Julguei, para mim, que subias sorrindo, num paralelipípedo içado em cabos de aço, pensando, talvez até com alguma ternura, no meu ridículo ou presunção. Havia horas que te havia encontrado na rua e dito que nessa noite estariamos juntos. Delicada, não me atacaste a virilidade, não atiraste ao tapete nenhuma piada de mil facas, apenas me disseste, muito segura de ti própria, que nessa noite nada existia de diferente face a todas as outras que estavam para trás, nem imaginavas que no futuro algo fosse diferente. E disseste tudo isso sorrindo apenas e dizendo “sabes bem que não vai acontecer”.

Julguei, para mim, tudo errado. Porque na verdade, enquanto os cabos de aço te içavam, mordias ligeiramente os lábios com uma excitação contida que ninguém via. Porque entrando no teu quarto te despiste com rapidez para que os minutos apagassem depressa os sulcos da roupa na tua pele, que querias que ficasse lisa para eu a tocar. Porque te deitaste exercitando a fantasia, correndo segundos que demoravam minutos a passar, esperando que se cumprisse o que te havia dito, que te batesse à porta. Querias ter saltado da cama em direcção à porta para, ainda assim, a abrir com um certo ar de desinteresse, fingir um certo espanto, testar a minha determinação. Dizer-me “podias vir, mas se não viesses, perdias tu”.

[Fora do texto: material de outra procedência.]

(* ===== verification/AggregateFacts.v ===== *)
(** * Calls of aggregating functions (evaluation/functions/aggregation/mod.rs,
      evaluation/expressions/mod.rs)

    The dispatch to the aggregating functions and the part of
    [evaluate_function_expression] that reads the accumulator of a group, lets
    the function update it, and stores it back. *)

From S2P Require Import Prelude BTree Floats Hashing Ast Models Errors Values ChronoOps ResultIndex LazySortedSet.
From S2P Require Import Aggregation Contexts.

Inductive AggregatingFunction :=
| AggSum | AggAvg | AggCount | AggCollect | AggLast | AggLinearGradient
| AggExtreme (m : Extreme).

Definition register_aggregation_functions (name : string) : option AggregatingFunction :=
  match name with
  | "sum" => Some AggSum
  | "avg" => Some AggAvg
  | "count" => Some AggCount
  | "min" => Some (AggExtreme Min)
  | "max" => Some (AggExtreme Max)
  | "collect" => Some AggCollect
  | "drasi.linearGradient" => Some AggLinearGradient
  | "drasi.last" => Some AggLast
  | _ => None
  end%string.

Section aggregate_call.
Context {C : Chrono} {O : ChronoOps} {H : Hashers}.
Context {S : Type} `{!AccumulatorIndex S} `{!LazySortedSetStore S}.

Inductive Accumulator :=
| AccumulatorValue (v : ValueAccumulator)
| AccumulatorSet (l : LazySortedSet).

Definition accumulator_is_lazy (f : AggregatingFunction) : bool :=
  match f with AggExtreme _ => true | _ => false end.

Definition initialize_accumulator (f : AggregatingFunction) (position_in_query : nat)
    (grouping_keys : list VariableValue) : Accumulator :=
  match f with
  | AggSum => AccumulatorValue (AccSum f64_zero)
  | AggAvg => AccumulatorValue (AccAvg f64_zero 0)
  | AggCount => AccumulatorValue (AccCount 0)
  | AggCollect => AccumulatorValue (AccValue (EV_List []))
  | AggLast => AccumulatorValue (AccValue EV_Null)
  | AggLinearGradient => AccumulatorValue (AccLinearGradient 0 f64_zero f64_zero f64_zero f64_zero)
  | AggExtreme _ => AccumulatorSet (new_lazy_sorted_set position_in_query grouping_keys)
  end.

(** An eager function rejects a set, and [min] and [max] reject a value. *)
Definition eager (f : list VariableValue -> ValueAccumulator -> outcome FunctionError (VariableValue * ValueAccumulator))
    (args : list VariableValue) (acc : Accumulator) : outcome FunctionError (VariableValue * Accumulator) :=
  match acc with
  | AccumulatorValue v => r ← f args v; Ok (r.1, AccumulatorValue r.2)
  | AccumulatorSet l => r ← f args (AccTimeMarker 0); Ok (r.1, AccumulatorSet l)
  end.

Definition lazy (m : Extreme) (f : LazySortedSet -> outcome FunctionError (VariableValue * LazySortedSet))
    (args : list VariableValue) (acc : Accumulator) : outcome FunctionError (VariableValue * Accumulator) :=
  match acc with
  | AccumulatorSet l => r ← f l; Ok (r.1, AccumulatorSet r.2)
  | AccumulatorValue _ =>
      fail (extreme_name m) match args with [_] => CorruptData | _ => InvalidArgumentCount end
  end.

Definition aggregate_apply (f : AggregatingFunction) (store : S) (args : list VariableValue) (acc : Accumulator) :
    outcome FunctionError (VariableValue * Accumulator) :=
  match f with
  | AggSum => eager sum_apply args acc
  | AggAvg => eager avg_apply args acc
  | AggCount => eager count_apply args acc
  | AggCollect => eager collect_apply args acc
  | AggLast => eager last_apply args acc
  | AggLinearGradient => eager gradient_apply args acc
  | AggExtreme m => lazy m (extreme_apply m store args) args acc
  end.

Definition aggregate_revert (f : AggregatingFunction) (store : S) (args : list VariableValue) (acc : Accumulator) :
    outcome FunctionError (VariableValue * Accumulator) :=
  match f with
  | AggSum => eager sum_revert args acc
  | AggAvg => eager avg_revert args acc
  | AggCount => eager count_revert args acc
  | AggCollect => eager collect_revert args acc
  | AggLast => eager last_revert args acc
  | AggLinearGradient => eager gradient_revert args acc
  | AggExtreme m => lazy m (extreme_revert m store args) args acc
  end.

(** A snapshot leaves the accumulator as it is. *)
Definition eager_snapshot (f : list VariableValue -> ValueAccumulator -> outcome FunctionError VariableValue)
    (args : list VariableValue) (v : ValueAccumulator) : outcome FunctionError (VariableValue * ValueAccumulator) :=
  r ← f args v; Ok (r, v).

Definition aggregate_snapshot (f : AggregatingFunction) (store : S) (args : list VariableValue) (acc : Accumulator) :
    outcome FunctionError (VariableValue * Accumulator) :=
  match f with
  | AggSum => eager (eager_snapshot sum_snapshot) args acc
  | AggAvg => eager (eager_snapshot avg_snapshot) args acc
  | AggCount => eager (eager_snapshot count_snapshot) args acc
  | AggCollect => eager (eager_snapshot collect_snapshot) args acc
  | AggLast => eager (eager_snapshot last_snapshot) args acc
  | AggLinearGradient => eager (eager_snapshot gradient_snapshot) args acc
  | AggExtreme m => lazy m (fun l => r ← extreme_snapshot m store args l; Ok (r, l)) args acc
  end.

Notation M := (SM S EvaluationError).

Definition load_accumulator (f : AggregatingFunction) (position_in_query : nat)
    (grouping_keys : list VariableValue) : M Accumulator :=
  let initial := initialize_accumulator f position_in_query grouping_keys in
  if accumulator_is_lazy f then mret initial
  else
    acc ← index_get (KeyGroupBy grouping_keys) (OwnerFunction position_in_query);
    mret match acc with Some v => AccumulatorValue v | None => initial end.

Definition store_accumulator (position_in_query : nat) (grouping_keys : list VariableValue) (acc : Accumulator) :
    M unit :=
  match acc with
  | AccumulatorValue v => index_set (KeyGroupBy grouping_keys) (OwnerFunction position_in_query) (Some v)
  | AccumulatorSet l => fun s => let '(r, s) := commit s l in
                                 (map_err EvalIndexError ((fun _ => tt) <$> r), s)
  end.

(** The branch [Function::Aggregating] after the arguments and the grouping
    keys have been evaluated. *)
Definition evaluate_aggregate (f : AggregatingFunction) (position_in_query : nat) (side : SideEffects)
    (values grouping_keys : list VariableValue) : M VariableValue :=
  accumulator ← load_accumulator f position_in_query grouping_keys;
  store ← sm_get;
  r ← sm_lift (map_err from_function_error
        match side with
        | Apply => aggregate_apply f store values accumulator
        | RevertForUpdate | RevertForDelete => aggregate_revert f store values accumulator
        | Snapshot => aggregate_snapshot f store values accumulator
        end);
  _ ← store_accumulator position_in_query grouping_keys r.2;
  mret r.1.
End aggregate_call.

(** * Correctness of the aggregating calls

    What the accumulator of a group holds after a sequence of contributions and
    retractions, evaluated through the index as the evaluator does. *)

(** One evaluation of a call: a value contributed to or taken from its group. *)
Record Contribution {C : Chrono} := { retracts : bool; argument : VariableValue }.
Arguments Build_Contribution {C} retracts argument.

Section run.
Context {C : Chrono} {O : ChronoOps} {H : Hashers}.
Context {S : Type} `{!AccumulatorIndex S} `{!LazySortedSetStore S}.

Definition contribute (f : AggregatingFunction) (pos : nat) (keys : list VariableValue) (c : Contribution) :
    SM S EvaluationError VariableValue :=
  evaluate_aggregate f pos (if retracts c then RevertForUpdate else Apply) [argument c] keys.

(** The contributions of one group in order; the result is that of the last. *)
Definition run_group (f : AggregatingFunction) (pos : nat) (keys : list VariableValue) (l : list Contribution) :
    SM S EvaluationError (option VariableValue) :=
  sm_foldl (fun _ c => v ← contribute f pos keys c; mret (Some v)) None l.

Definition snapshot_of (f : AggregatingFunction) (pos : nat) (keys : list VariableValue) (arg : VariableValue) :
    SM S EvaluationError VariableValue := evaluate_aggregate f pos Snapshot [arg] keys.
End run.

(** ** Eager accumulators *)

Section eager.
Context {C : Chrono} {O : ChronoOps} {H : Hashers}.
Context {S : Type} `{!AccumulatorIndex S} {AL : AccumulatorLaws S} `{!LazySortedSetStore S}.

(** The slot of the group in the index. *)
Definition group_slot (s : S) (pos : nat) (keys : list VariableValue) : option ValueAccumulator :=
  acc_at s (KeyGroupBy keys) (OwnerFunction pos).

Lemma load_eager f pos keys s v0 v :
  accumulator_is_lazy f = false -> initialize_accumulator f pos keys = AccumulatorValue v0 ->
  default v0 (group_slot s pos keys) = v ->
  load_accumulator f pos keys s = (Ok (AccumulatorValue v), s).
Proof.
  intros Hl Hi <-. unfold load_accumulator, mbind, SM_bind, index_get. rewrite Hl, acc_get_ok, Hi. cbn.
  unfold group_slot. by destruct (acc_at s _ _).
Qed.

(** One step on an eager accumulator, when the function succeeds. *)
Lemma evaluate_eager f pos keys side args s v r v' :
  accumulator_is_lazy f = false ->
  load_accumulator f pos keys s = (Ok (AccumulatorValue v), s) ->
  match side with
  | Apply => aggregate_apply f s args (AccumulatorValue v)
  | RevertForUpdate | RevertForDelete => aggregate_revert f s args (AccumulatorValue v)
  | Snapshot => aggregate_snapshot f s args (AccumulatorValue v)
  end = Ok (r, AccumulatorValue v') ->
  exists s', evaluate_aggregate f pos side args keys s = (Ok r, s') /\ group_slot s' pos keys = Some v' /\
    forall k o, acc_independent (KeyGroupBy keys, OwnerFunction pos) (k, o) -> acc_at s' k o = acc_at s k o.
Proof.
  intros Hl Hload Hf. unfold evaluate_aggregate. erewrite sm_bind_ok by exact Hload.
  unfold sm_get. unfold mbind at 1, SM_bind at 1. rewrite sm_bind_lift, Hf. cbn [map_err].
  unfold store_accumulator, mbind, SM_bind, index_set. cbn [snd].
  destruct (acc_set_ok s (KeyGroupBy keys) (OwnerFunction pos) (Some v')) as (s' & -> & Hv & Hi).
  by exists s'.
Qed.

Adormeceste sozinha, embrulhada num roupão, e sem sulcos na pele, lisa. Adormeceste sozinha porque eu li mal o teu sorriso quando a porta do elevador se fechava, os olhares se cruzavam, eu afastava os meus olhos e me sentia pateta. Adormeceste sozinha e assim ficaste porque quando na rua te disse que esta noite ficavamos juntos, tremeste por dentro e deste-me todos os sinais contrários aos que querias dar.